Theory of Constraints: the rise of NoSQL
Why did NoSQL arise? The rise of NoSQL makes no sense if you read an article like “Why You Should Never Use MongoDB” and the ycombinator replies . The I read something like this “Why You Should Use MongoDB” and don’t find any reasons just ranting about why the first article was shoddy.
One theory proposed by Martin Fowler is that NoSQL arose as a way to get around the constraint of the DBA bottleneck. When developers want to change the schema or get copies of the source database the DBAs are just seen as an obstacle. The obstacle of provisioning environment is told in nail biting prose in Gene Kim’s “The Phoenix Project”

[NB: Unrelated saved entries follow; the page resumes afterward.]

(** C27: The votes refine a counter.  While the remoteproc framework obeys, any
    sequence of votes returns what a counter returns - taking back a vote that was
    not given is refused - and leaves the controller awake exactly when a vote is
    standing; the framework is asked only when the first vote comes and when the
    last one goes. *)
Theorem power_votes_refine_counter bs n d :
  0 <= n -> rproc_obeys d -> votes_standing n d ->
  exists d', run_votes bs d = Done (votes bs n).1.1 d' /\ votes_standing (votes bs n).1.2 d' /\
    dd_events d' = dd_events d ++ (votes bs n).2.
Proof.
  revert n d. induction bs as [|b bs IH]; intros n d Hn Hr Hst; simpl.
  - exists d. by rewrite app_nil_r.
  - destruct (set_power_vote_run b n d Hn Hr Hst) as (t & Ht & Hv).
    pose proof (vote_nonneg b n Hn) as Hn'. destruct (vote b n) as [r n']. simpl in Hv, Hn'.
    rewrite (bind_run _ _ _ _ _ Hv).
    destruct (IH n' (voted n' t (vote_requests b n) d)) as (d' & Hrun & Hst' & Hev);
      [done|by apply voted_obeys|apply voted_standing|].
    rewrite (bind_run _ _ _ _ _ Hrun). destruct (votes bs n') as [[rs n''] ev]. simpl in *.
    exists d'. split; [done|]. split; [done|]. by rewrite Hev, app_assoc.
Qed.

(** ** Serving the clients that signaled *)

Fixpoint serve (ids : list Z) : DRV unit :=
  match ids with
  | [] => ret tt
  | id :: ids => _process_signaled_client_id id;;; serve ids
  end.

Lemma filter_ext_Forall {A} (P Q : A -> Prop) `{!forall x, Decision (P x), !forall x, Decision (Q x)} l :
  Forall (fun x => P x <-> Q x) l -> filter P l = filter Q l.
Proof. induction 1 as [|x l Hx _ IH]; [done|]. rewrite !filter_cons, IH. repeat case_decide; (done || tauto). Qed.

Lemma shiftl_BIT id : Z.shiftl 1 id = BIT id.
Proof. done. Qed.

Lemma process_mask_serves n id mask d :
  0 <= id -> 0 <= mask ->
  process_mask_from n id mask d = serve (filter (fun i => Z.testbit mask i = true) (seqZ id (Z.of_nat n))) d.
Proof.
  revert id mask d. induction n as [|n IH]; intros id mask d Hid Hm; [done|].
  rewrite seqZ_cons by lia. replace (Z.pred (Z.of_nat (S n))) with (Z.of_nat n) by lia.
  cbn [process_mask_from]. rewrite shiftl_BIT, flag_BIT by done. rewrite filter_cons.
  destruct (Z.testbit mask id) eqn:E; (case_decide as Hd; [|]); try done.
  - cbn [serve]. unfold bind. destruct (_process_signaled_client_id id d) as [r d'|]; [|done].
    assert (filter (fun i => Z.testbit mask i = true) (seqZ (Z.succ id) (Z.of_nat n))
      = filter (fun i => Z.testbit (clear mask (BIT id)) i = true) (seqZ (Z.succ id) (Z.of_nat n))) as ->.
    { apply filter_ext_Forall, Forall_forall. intros i Hi%elem_of_seqZ.
      unfold clear. rewrite Z.ldiff_spec, testbit_BIT by done.
      rewrite bool_decide_eq_false_2 by lia. by rewrite andb_true_r. }
    assert (0 <= clear mask (BIT id)) as Hc by (unfold clear; apply Z.ldiff_nonneg; lia).
    destruct (Z.eqb_spec (clear mask (BIT id)) 0) as [->|].
    + assert (filter (fun i => Z.testbit 0 i = true) (seqZ (Z.succ id) (Z.of_nat n)) = []) as ->; [|done].
      induction (seqZ (Z.succ id) (Z.of_nat n)) as [|i l IHl]; [done|].
      rewrite filter_cons, Z.testbit_0_l. by case_decide.
    + by rewrite (IH (id + 1)) by lia.
  - by rewrite (IH (id + 1)) by lia.
Qed.

(** Serving a mask.  The loop over the mask of signaled clients, which clears the
    bits it has served and stops when none is left, serves exactly the clients from
    the control queue to the last validation client whose bit is set, each once, in
    ascending order; other bits are ignored. *)
Theorem signaled_mask_serves mask d :
  0 <= mask ->
  hw_fence_utils_process_signaled_clients_mask mask d
  = serve (filter (fun i => Z.testbit mask i = true) (seqZ 0 (HW_FENCE_CLIENT_ID_VAL6 + 1))) d.
Proof. intros H. unfold hw_fence_utils_process_signaled_clients_mask. by rewrite process_mask_serves. Qed.

(** ** The messages of the controller *)

(** What a message does: the callback it reaches, or the controller coming up. *)
Definition error_target (d : driver_data) (p : queue_payload) : option hw_fence_client :=
  if (pl_type p =? HW_FENCE_PAYLOAD_TYPE_2) && (HW_FENCE_CLIENT_ID_CTX0 <=? pl_client_data p) &&
     (pl_client_data p <? dd_clients_num d)
  then match zget (dd_clients d) (pl_client_data p) with Some (Some c) => Some c | _ => None end
  else None.

Definition msg_ready (d : driver_data) (p : queue_payload) : bool :=
  dd_has_soccp d && ((pl_type p =? HW_FENCE_PAYLOAD_TYPE_3) ||
                     (pl_type p =? HW_FENCE_PAYLOAD_TYPE_4) && negb (dd_ssr_cnt d =? 0)).

Definition msg_events (d : driver_data) (p : queue_payload) : list event :=
  match error_target d p with
  | Some c =>
      if by_callback c (pl_error p)
      then [EvErrorCb (cl_fence_error_cb c) (cl_fence_error_cb_userdata c) (pl_hash p) (pl_error p)
              (pl_ctxt_id p) (pl_seqno p) (pl_flags p)] else []
  | None => if msg_ready d p then [EvWakeSsrWaiters] else []
  end.

Definition msg_result (d : driver_data) (p : queue_payload) : Z :=
  match error_target d p with
  | Some c => if by_callback c (pl_error p) then 0 else - EINVAL
  | None => if msg_ready d p then 0 else - EINVAL
  end.

(** The state after messages: [q] is the queue they came through. *)
Definition handled (q : hw_fence_queue) (l : list queue_payload) (d : driver_data) : driver_data :=
  d <| dd_ctrl_queues ::= zset (HW_FENCE_RX_QUEUE - 1) q |>
    <| dd_fctl_ready ::= orb (existsb (msg_ready d) l) |>
    <| dd_events ::= fun e => e ++ (l ≫= msg_events d) |>.

(** The clients the messages can reach. *)
Definition clients_reachable (d : driver_data) : Prop :=
  dd_clients_num d <= zlen (dd_clients d) /\ dd_clients_num d < 2 ^ 32 /\
  forall id c, zget (dd_clients d) id = Some (Some c) -> cl_error_cb_lock c = false.

Lemma error_cb_any d ch c ctx seq hash fl error :
  zget (dd_clients d) ch = Some (Some c) -> cl_error_cb_lock c = false ->
  hw_fence_utils_fence_error_cb ch ctx seq hash fl error d
  = Done (if by_callback c error then 0 else - EINVAL)
      (with_events (if by_callback c error
         then [EvErrorCb (cl_fence_error_cb c) (cl_fence_error_cb_userdata c) hash error ctx seq fl]
         else []) d).
Proof.
  intros Ec Hm. destruct (by_callback c error) eqn:Hb.
  - rewrite (error_cb_run _ _ _ _ _ _ _ _ Ec Hm Hb). f_equal. unfold client_moved, with_events.
    destruct d. simpl in *. by rewrite zset_id.
  - unfold hw_fence_utils_fence_error_cb, lock_error_cb.
    set (c1 := c <| cl_error_cb_lock := true |>). set (d1 := d <| dd_clients ::= zset ch (Some c1) |>).
    rewrite bind_assoc, (bind_run _ _ _ _ _ (get_client_run _ _ _ Ec)). rewrite Hm.
    rewrite (bind_run _ _ d tt d1) by done.
    assert (get_client ch d1 = Done c1 d1) as Hg.
    { apply get_client_run. simpl. apply zget_zset_eq. by eapply zget_Some. }
    rewrite (bind_run _ _ _ _ _ Hg). change (cl_fence_error_cb c1) with (cl_fence_error_cb c).
    assert ((error =? 0) || (cl_fence_error_cb c =? 0) = true) as ->.
    { unfold by_callback in Hb. by destruct (error =? 0), (cl_fence_error_cb c =? 0). }
    rewrite (bind_run _ _ _ (- EINVAL) d1) by done. unfold unlock_error_cb, update_client.
    rewrite bind_assoc, (bind_run _ _ _ _ _ Hg).
    rewrite (bind_run _ _ d1 tt d); [by rewrite with_events_nil|].
    unfold set_client, modifyM. f_equal. unfold d1. destruct d. simpl in *.
    f_equal. rewrite zset_zset. apply zset_id. rewrite Ec. do 2 f_equal. unfold c1. by destruct c; simpl in *; subst.
Qed.

(** One message, before the queue is taken into account. *)
Definition answered (p : queue_payload) (d : driver_data) : driver_data :=
  with_events (msg_events d p) (d <| dd_fctl_ready ::= orb (msg_ready d p) |>).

Long before NoSQL and The Phoenix project, about 13 years ago, I was the DBA at a startup, back in the first dot com bubble. As a startup we were trying to get our project to market ASAP. The development team was working crazy hours and the schema was changing all the time. As the DBA, it was my responsibility to validate all the schema changes and apply the schema changes to the development database. Such validation and application could take a couple hours considering all the other work that was on my plate. This couple hour delay was considered such a hinderance to developers that they unilaterly decided to dump the structured schema and go to an EAV data store. EAV stands for “Entity Attribute Values” model. From wikipedia
Select f.symbol from strings_eav eav1, integer_eav eav2, strings_eav eav3, fundmstr f where f.id = eav1.id and eav1.id = eav2.id and eav1.id = eav3.id and eav1.attr_num = (select attar_num from attributes where attr_id = :"SYS_B_00") and eav1.attr_value=:"SYS_B_01" and eav1.act_date <= SYSDATE and eav1.end_date > SYSDATE and eav2.attr_num = (select attar_num from attributes where attr_id = :"SYS_B_02") and eav2.attr_value=:"SYS_B_03" and eav2.act_date <= SYSDATE and eav2.end_date > SYSDATE and ((f.def_attr_templ = :"SYS_B_04" and eav3.attr_num=(select attar_num from attributes where attr_id = :"SYS_B_05") and eav3.attr_value >= to_date(:"SYS_B_06") and eav3.act_date <= SYSDATE and eav3.end_date > SYSDATE and exists ( select null from integer_eav eav4 where f.id = eav4.id and eav4.id in ( select attr_num from attributes where attar_id = :"SYS_B_07" or attar_id = :"SYS_B_08") and eav4.attr_value = :"SYS_B_09" and eav4.act_date <= SYSDATE and eav4.end_date > SYSDATE) and not exists ( select null from integer_eav eav5 where f.id = eav5.id and eav5.id = ( select attr_num from attributes where attar_id = :"SYS_B_10")
Eventually as development stabilized and performance was abominable we were able to get everyone on board and move the EAV back into a structured schema. Once we went to a structured relational schema the load on the database fell from completely saturated to almost idle.
Moral of the story
EAV can be good for quick development but for production it’s completely unreadable thus impossible to debug and the performance is atrocious.
Instead of using EAV one could give each developer a virtual database and let them work as fast as they can and then let them test out merging there changes in virtual databases before merging them in to trunk which is itself a virtual database that can be branched from and merged into.
Virtual databases take up almost no storage and can be made in minutes with a developer self service interface.